> [Exercise instructions] In the entries below, find the lines that contain the word "eapply" and copy them.

> [The data]
(* ===== verification/OutboundStart.v ===== *)
(** * Starting the outbounds: the order, the errors, the end

    [startOutbounds] starts an outbound when its dependencies are started, round after
    round. Here: it starts every outbound after its dependencies and once; it succeeds
    exactly when no outbound is in or behind a circle or a missing tag; it always ends. *)
From stdpp Require Import base list gmap strings.
From S2P Require Import Prelude OutboundManager.
Local Open Scope nat_scope.

(** The events of starting an outbound at the stage start. *)
Definition start_event (o : Outbound) : list event :=
  if ob_isEndpoint o then [StartedEndpoint o]
  else if ob_isLifecycle o then [Started o StartStateStart] else [].

(** Every outbound comes after its dependencies. *)
Definition ordered (l : list Outbound) : Prop :=
  ∀ l1 o l2, l = l1 ++ o :: l2 → ∀ d, d ∈ ob_Dependencies o → d ∈ ob_Tag <$> l1.

(** The tags that can be started at all: the dependencies are there and can be. *)
Inductive startable (outbounds : list Outbound) : string → Prop :=
| startable_intro o :
    o ∈ outbounds → (∀ d, d ∈ ob_Dependencies o → startable outbounds d) →
    startable outbounds (ob_Tag o).

(** The components answer nil. *)
Definition starts_fine (lc : Lifecycles) : Prop :=
  (∀ o, lc_Start lc o StartStateStart = None) ∧ (∀ o, lc_StartEndpoint lc o = None).

Lemma ordered_snoc l o :
  ordered l → (∀ d, d ∈ ob_Dependencies o → d ∈ ob_Tag <$> l) → ordered (l ++ [o]).
Proof.
  intros Hl Ho l1 o' l2 E d Hd.
  destruct l2 as [|x l2 _] using rev_ind.
  - apply app_inj_tail in E as [-> ->]. by apply Ho.
  - rewrite app_comm_cons, app_assoc in E. apply app_inj_tail in E as [-> _]. by eapply Hl.
Qed.

Lemma ordered_startable outbounds l :
  ordered l → l ⊆ outbounds → ∀ t, t ∈ ob_Tag <$> l → startable outbounds t.
Proof.
  induction l as [|o l IH] using rev_ind; intros Hl Hin t Ht; [by apply elem_of_nil in Ht|].
  assert (Hl' : ordered l).
  { intros l1 o' l2 -> d Hd. eapply (Hl l1 o' (l2 ++ [o])); [by rewrite <- app_assoc|done]. }
  assert (IH' := IH Hl' ltac:(set_solver)).
  rewrite fmap_app, elem_of_app in Ht. destruct Ht as [Ht|Ht]; [by apply IH'|].
  apply list_elem_of_singleton in Ht as ->. constructor; [set_solver|].
  intros d Hd. apply IH'. by eapply (Hl l o []).
Qed.

Section start.
Context (lc : Lifecycles) (outbounds : list Outbound) (evs0 : list event).
Context (Htags : NoDup (ob_Tag <$> outbounds)).

(** What the rounds keep: [order] has the outbounds started so far. *)
Record round_ok (r : round) (order : list Outbound) : Prop := {
  ro_started : ∀ t, t ∈ rd_started r ↔ t ∈ ob_Tag <$> order;
  ro_in : order ⊆ outbounds;
  ro_nodup : NoDup (ob_Tag <$> order);
  ro_ordered : ordered order;
  ro_events : sc_events (rd_scope r) = evs0 ++ (order ≫= start_event);
  ro_done : sc_done (rd_scope r) = false;
}.

(** An outbound that a round leaves alone. *)
Definition settled (started : gset string) (o : Outbound) : Prop :=
  ob_Tag o ∈ started ∨ ∃ d, d ∈ ob_Dependencies o ∧ d ∉ started.

Lemma Scope_Start_spec name o stage s s' err :
  sc_done s = false → Scope_Start lc name o stage s = (s', err) →
  sc_done s' = false ∧ sc_events s' = sc_events s ++ [Started o stage] ∧
  (lc_Start lc o stage = None → err = None).
Proof.
  intros Hd. unfold Scope_Start. rewrite Hd.
  destruct (has_child o s), (lc_Start lc o stage); intros [= <- <-]; naive_solver.
Qed.

Lemma startOne_spec r order o r' err :
  round_ok r order → o ∈ outbounds → startOne lc o r = (r', err) →
  (r' = r ∧ err = None ∧ settled (rd_started r) o) ∨
  (round_ok r' (order ++ [o]) ∧ rd_canContinue r' = true ∧ (starts_fine lc → err = None)).
Proof.
  intros [H1 H2 H3 H4 H5 H6] Ho. unfold startOne, settled.
  case_bool_decide as Ht; [intros [= <- <-]; auto|].
  destruct (existsb _ _) eqn:E.
  { intros [= <- <-]. left. split; [done|]. split; [done|]. right.
    apply existsb_exists in E as (d & Hd & E). exists d. split; [by apply list_elem_of_In|].
    apply negb_true_iff, bool_decide_eq_false in E. done. }
  assert (Hdeps : ∀ d, d ∈ ob_Dependencies o → d ∈ ob_Tag <$> order).
  { intros d Hd. apply H1. destruct (decide (d ∈ rd_started r)) as [|N]; [done|].
    exfalso. apply not_true_iff_false in E. apply E, existsb_exists. exists d.
    split; [by apply list_elem_of_In|]. by rewrite bool_decide_false. }
  assert (Hok : ∀ s', sc_done s' = false → sc_events s' = sc_events (rd_scope r) ++ start_event o →
            round_ok (MkRound ({[ob_Tag o]} ∪ rd_started r) true s') (order ++ [o])).
  { intros s' Hd He. split; cbn.
    - intros t. rewrite elem_of_union, elem_of_singleton, H1, fmap_app, elem_of_app. set_solver.
    - set_solver.
    - rewrite fmap_app. apply NoDup_app. split; [done|]. split; [|apply NoDup_singleton].
      intros t Hto Hts. apply list_elem_of_singleton in Hts as ->. apply Ht. by apply H1.
    - by apply ordered_snoc.
    - rewrite He, H5, bind_app, <- app_assoc. cbn. by rewrite app_nil_r.
    - done. }
  destruct (ob_isEndpoint o) eqn:Ee.
  { intros [= <- <-]. right. split; [|split; [done|intros [_ Hf]; by apply Hf]].
    apply Hok; [done|]. unfold start_event. by rewrite Ee. }
  destruct (ob_isLifecycle o) eqn:El; cbn.
  - destruct (Scope_Start _ _ _ _ _) as [s' e] eqn:Es. intros [= <- <-]. right.
    apply Scope_Start_spec in Es as (Hd & He & Hn); [|done].
    split; [|split; [done|intros [Hf _]; auto]].
    apply Hok; [done|]. rewrite He. unfold start_event. by rewrite Ee, El.
  - intros [= <- <-]. right. split; [|done]. apply Hok; [done|].
    unfold start_event. by rewrite Ee, El, app_nil_r.
Qed.

Lemma start_round_spec l r order r' err :
  round_ok r order → l ⊆ outbounds → start_round lc l r = (r', err) →
  (∃ k, round_ok r' (order ++ k) ∧ (k ≠ [] → rd_canContinue r' = true) ∧
    (k = [] → r' = r ∧ (err = None → ∀ o, o ∈ l → settled (rd_started r) o))) ∧
  (starts_fine lc → err = None).
Proof.
  revert r order. induction l as [|o l IH]; intros r order Hr Hl; cbn.
  { intros [= <- <-]. split; [|done]. exists []. rewrite app_nil_r.
    split; [done|]. split; [done|]. intros _. split; [done|]. intros _ o Ho. by apply elem_of_nil in Ho. }
  destruct (startOne lc o r) as [r1 e1] eqn:E1.
  apply startOne_spec with (order := order) in E1; [|done|set_solver].
  destruct E1 as [(-> & -> & Hs)|(Hr1 & Hc & Hf)].
  - intros E. apply (IH _ _ Hr) in E as [(k & Hk & Hk1 & Hk2) Hf]; [|set_solver].
    split; [|done]. exists k. split; [done|]. split; [done|]. intros ->.
    destruct (Hk2 eq_refl) as [-> Hk3]. split; [done|]. intros He o' Ho'.
    apply elem_of_cons in Ho' as [->|Ho']; [done|]. by apply Hk3.
  - destruct e1 as [e1|].
    + intros [= <- <-]. split; [|intros F; by specialize (Hf F)].
      exists [o]. split; [done|]. split; done.
    + intros E. apply (IH _ _ Hr1) in E as [(k & Hk & Hk1 & Hk2) Hf']; [|set_solver].
      split; [|done]. exists (o :: k). rewrite <- app_assoc in Hk. split; [done|]. split; [|done].
      intros _. destruct k; [destruct (Hk2 eq_refl) as [-> _]; done|]. by apply Hk1.
Qed.

Lemma round_size r order : round_ok r order → size (rd_started r) = length order.
Proof.
  intros Hr. assert (rd_started r = list_to_set (ob_Tag <$> order)) as ->.
  { apply set_eq. intros t. rewrite elem_of_list_to_set. apply Hr. }
  rewrite size_list_to_set by apply Hr. apply length_fmap.
Qed.

Lemma round_sub r order : round_ok r order → order ⊆+ outbounds.
Proof.
  intros Hr. apply NoDup_submseteq; [eapply NoDup_fmap_1, Hr|apply Hr].
Qed.

Lemma round_all r order : round_ok r order → length order = length outbounds → order ≡ₚ outbounds.
Proof.
  intros Hr Hl. apply submseteq_length_Permutation; [by eapply round_sub|lia].
Qed.

Lemma settled_startable started t :
  (∀ o, o ∈ outbounds → settled started o) → startable outbounds t → t ∈ started.
Proof.
  intros Hs. induction 1 as [o Ho _ IH].
  destruct (Hs o Ho) as [|(d & Hd & Hn)]; [done|]. by destruct Hn; apply IH.
Qed.

Lemma find_string_Some f l x : x ∈ l → f x = true → f (find_string f l) = true.
Proof.
  intros Hx Hf. unfold find_string. destruct (List.find f l) as [y|] eqn:E; cbn.
  - by apply List.find_some in E as [_ ?].
  - apply list_elem_of_In in Hx. by rewrite (List.find_none _ _ E x Hx) in Hf.
Qed.

(** Every step of [lintOutbound] finds another tag that is not started. *)
Lemma lintOutbound_ends fuel started order oTree o :
  (∀ o, o ∈ outbounds → settled started o) →
  (∀ t, t ∈ started ↔ t ∈ order) → o ∈ outbounds → ob_Tag o ∉ started →
  NoDup (order ++ oTree) → order ++ oTree ⊆ ob_Tag <$> outbounds →
  length outbounds < fuel + length (order ++ oTree) →
  is_Some (lintOutbound fuel outbounds started oTree o).
Proof.
  intros Hs Hord. revert oTree o. induction fuel as [|fuel IH]; intros oTree o Ho Hn Hd Hin Hf.
  { apply NoDup_submseteq, submseteq_length in Hin; [|done]. rewrite length_fmap in Hin. lia. }
  cbn. destruct (Hs o Ho) as [|(d & Hdep & Hdn)]; [done|].
  assert (Hp := find_string_Some (λ it, negb (bool_decide (it ∈ started))) _ d Hdep
                  ltac:(cbn; by rewrite bool_decide_false)).
  set (p := find_string _ _) in *. cbn in Hp. apply negb_true_iff, bool_decide_eq_false in Hp.
  case_bool_decide as Hc; [by eexists|].
  destruct (List.find _ outbounds) as [o'|] eqn:E; [|by eexists].
  apply List.find_some in E as [Ho' E]. apply bool_decide_eq_true in E. apply list_elem_of_In in Ho'.
  apply IH; [done|by rewrite E| | |rewrite app_assoc, length_app; cbn; lia]; rewrite app_assoc.
  - apply NoDup_app. split; [done|]. split; [|apply NoDup_singleton].
    intros x [Hx|Hx]%elem_of_app Hxp; apply list_elem_of_singleton in Hxp as ->; [|done].
    by apply Hp, Hord.
  - intros x Hx. apply elem_of_app in Hx as [Hx|Hx]; [by apply Hin|].
    apply list_elem_of_singleton in Hx as ->. rewrite <- E. by apply list_elem_of_fmap_2.
Qed.

(** What a run of the loop ends with. *)
Definition start_result (s' : Scope) (res : result unit) : Prop :=
  (∃ order,
     sc_events s' = evs0 ++ (order ≫= start_event) ∧ order ⊆+ outbounds ∧ ordered order ∧
     (res = Ok tt → order ≡ₚ outbounds)) ∧
  (∀ message, res ≠ Panic message) ∧
  (starts_fine lc → res = Ok tt ↔ ∀ o, o ∈ outbounds → startable outbounds (ob_Tag o)).

Lemma round_result r order res :
  round_ok r order → (∀ message, res ≠ Panic message) →
  (res = Ok tt → order ≡ₚ outbounds) →
  (starts_fine lc → (∀ o, o ∈ outbounds → startable outbounds (ob_Tag o)) → res = Ok tt) →
  start_result (rd_scope r) res.
Proof.
  intros Hr Hp Ho Hf. split.
  { exists order. split; [apply Hr|]. split; [by eapply round_sub|]. split; [apply Hr|done]. }
  split; [done|]. intros F. split; [|by apply Hf]. intros E o Hin.
  eapply ordered_startable; [apply Hr|apply Hr|]. apply Ho in E.
  apply list_elem_of_fmap_2. by rewrite E.
Qed.

Lemma startOutbounds_loop fuel r order :
  round_ok r order → length outbounds + 2 <= fuel + length order →
  ∃ s' res, startOutbounds fuel lc outbounds (rd_started r) (rd_scope r) = Some (s', res) ∧
    start_result s' res.
Proof.
  revert r order. induction fuel as [|fuel IH]; intros r order Hr Hf.
  { assert (Hl := submseteq_length _ _ (round_sub r order Hr)). lia. }
  cbn [startOutbounds].
  destruct (start_round _ _ _) as [r' err] eqn:E.
  assert (Hr0 : round_ok (MkRound (rd_started r) false (rd_scope r)) order) by (destruct Hr; by split).
  apply (start_round_spec _ _ order) in E as [(k & Hk & Hk1 & Hk2) Hfine]; [|done..].
  destruct err as [e|].
  { eexists _, _. split; [done|]. eapply round_result; [done..|]. intros F. by specialize (Hfine F). }
  case_bool_decide as Hsz.
  { eexists _, _. split; [done|]. eapply round_result; [done..| |done].
    intros _. eapply round_all; [done|]. by rewrite <- Hsz, (round_size _ _ Hk). }
  destruct (rd_canContinue r') eqn:Hc.
  { apply IH with (order := order ++ k); [done|]. rewrite length_app.
    destruct k; [|cbn; lia]. destruct (Hk2 eq_refl) as [-> _]. done. }
  destruct k as [|x k]; [|by specialize (Hk1 ltac:(discriminate))].
  destruct (Hk2 eq_refl) as [-> Hst]. specialize (Hst eq_refl). rewrite app_nil_r in Hk.
  assert (Hall : ¬ ∀ o, o ∈ outbounds → ob_Tag o ∈ rd_started r).
  { intros Hall. apply Hsz. rewrite (round_size _ _ Hr0). apply Nat.le_antisymm.
    - by apply submseteq_length, (round_sub _ _ Hr0).
    - rewrite <- (length_fmap ob_Tag order), <- (length_fmap ob_Tag outbounds).
      apply submseteq_length, NoDup_submseteq; [done|].
      intros t (o & -> & Ho)%list_elem_of_fmap. by apply Hr0, Hall. }
  cbn [rd_started rd_scope]. destruct (List.find _ outbounds) as [o|] eqn:Ef.
  2:{ destruct Hall. intros o Ho. apply list_elem_of_In in Ho.
      specialize (List.find_none _ _ Ef o Ho) as Hx. cbn in Hx.
      by apply negb_false_iff, bool_decide_eq_true in Hx. }
  apply List.find_some in Ef as [Ho Hn]. apply list_elem_of_In in Ho.
  apply negb_true_iff, bool_decide_eq_false in Hn.
  destruct (lintOutbound_ends (S fuel) (rd_started r) (ob_Tag <$> order) [ob_Tag o] o) as [e He];
    [done|apply Hr|done|done| | |rewrite length_app, length_fmap; cbn; lia|].
  { apply NoDup_app. split; [apply Hr|]. split; [|apply NoDup_singleton].
    intros t Ht Hto. apply list_elem_of_singleton in Hto as ->. by apply Hn, Hr. }
  { intros t [(o' & -> & Ho')%list_elem_of_fmap|Ht]%elem_of_app.
    - by apply list_elem_of_fmap_2, (ro_in _ _ Hr0).
    - apply list_elem_of_singleton in Ht as ->. by apply list_elem_of_fmap_2. }
  rewrite He. eexists _, _. split; [done|]. eapply (round_result _ _ _ Hr0); [done..|].
  intros _ Hs. destruct Hall. intros o' Ho'. by eapply settled_startable; [|apply Hs].
Qed.
End start.

(** C29 Starting the outbounds ends, without a panic; every outbound that is started
    comes after its dependencies and is started once; on success every outbound was
    started; and when no component answers an error, it succeeds exactly when every
    outbound can be started at all: its dependencies are there, without a circle. *)
Theorem startOutbounds_order fuel lc outbounds s :
  NoDup (ob_Tag <$> outbounds) → sc_done s = false → length outbounds + 2 <= fuel →
  ∃ s' res order,
    startOutbounds fuel lc outbounds ∅ s = Some (s', res) ∧
    sc_events s' = sc_events s ++ (order ≫= start_event) ∧
    order ⊆+ outbounds ∧ ordered order ∧ (res = Ok tt → order ≡ₚ outbounds) ∧
    (∀ message, res ≠ Panic message) ∧
    (starts_fine lc → res = Ok tt ↔ ∀ o, o ∈ outbounds → startable outbounds (ob_Tag o)).
Proof.
  intros Htags Hd Hf.
  destruct (startOutbounds_loop lc outbounds (sc_events s) Htags fuel (MkRound ∅ false s) [])
    as (s' & res & E & (order & H1 & H2 & H3 & H4) & H5 & H6).
  - split; cbn; [set_solver|set_solver|constructor| |by rewrite app_nil_r|done].
    intros l1 o l2 El. by destruct l1.
  - cbn. lia.
  - exists s', res, order. cbn in E. done.
Qed.

(** A chain of two outbounds given in the wrong order, and components that start. *)
Definition chain_base : Outbound := MkOutbound 1 "vless" "base" [] true false.
Definition chain_top : Outbound := MkOutbound 2 "vless" "top" ["base"%string] true false.
Definition start_quiet : Lifecycles := MkLifecycles (λ _ _, None) (λ _, None) (λ _, None).

Lemma startOutbounds_order_witness :
  startOutbounds 4 start_quiet [chain_top; chain_base] ∅ NewScope =
    Some (MkScope false [chain_base; chain_top]
            [Started chain_base StartStateStart; Started chain_top StartStateStart], Ok tt) ∧
  ∃ s' res order,
    startOutbounds 4 start_quiet [chain_top; chain_base] ∅ NewScope = Some (s', res) ∧
    sc_events s' = sc_events NewScope ++ (order ≫= start_event) ∧
    order ⊆+ [chain_top; chain_base] ∧ ordered order ∧
    (res = Ok tt → order ≡ₚ [chain_top; chain_base]) ∧ (∀ message, res ≠ Panic message) ∧
    (starts_fine start_quiet → res = Ok tt ↔
       ∀ o, o ∈ [chain_top; chain_base] → startable [chain_top; chain_base] (ob_Tag o)).
Proof.
  split; [vm_compute; reflexivity|].
  apply (startOutbounds_order 4 start_quiet [chain_top; chain_base] NewScope).
  - apply (bool_decide_unpack _). vm_compute. exact I.
  - reflexivity.
  - cbn. lia.
Defined.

> [Solution below]
  - rewrite app_comm_cons, app_assoc in E. apply app_inj_tail in E as [-> _]. by eapply Hl.
  { intros l1 o' l2 -> d Hd. eapply (Hl l1 o' (l2 ++ [o])); [by rewrite <- app_assoc|done]. }
  intros d Hd. apply IH'. by eapply (Hl l o []).
  intros Hr. apply NoDup_submseteq; [eapply NoDup_fmap_1, Hr|apply Hr].
  intros Hr Hl. apply submseteq_length_Permutation; [by eapply round_sub|lia].
  { exists order. split; [apply Hr|]. split; [by eapply round_sub|]. split; [apply Hr|done]. }
  eapply ordered_startable; [apply Hr|apply Hr|]. apply Ho in E.
  { eexists _, _. split; [done|]. eapply round_result; [done..|]. intros F. by specialize (Hfine F). }
  { eexists _, _. split; [done|]. eapply round_result; [done..| |done].
    intros _. eapply round_all; [done|]. by rewrite <- Hsz, (round_size _ _ Hk). }
  rewrite He. eexists _, _. split; [done|]. eapply (round_result _ _ _ Hr0); [done..|].
  intros _ Hs. destruct Hall. intros o' Ho'. by eapply settled_startable; [|apply Hs].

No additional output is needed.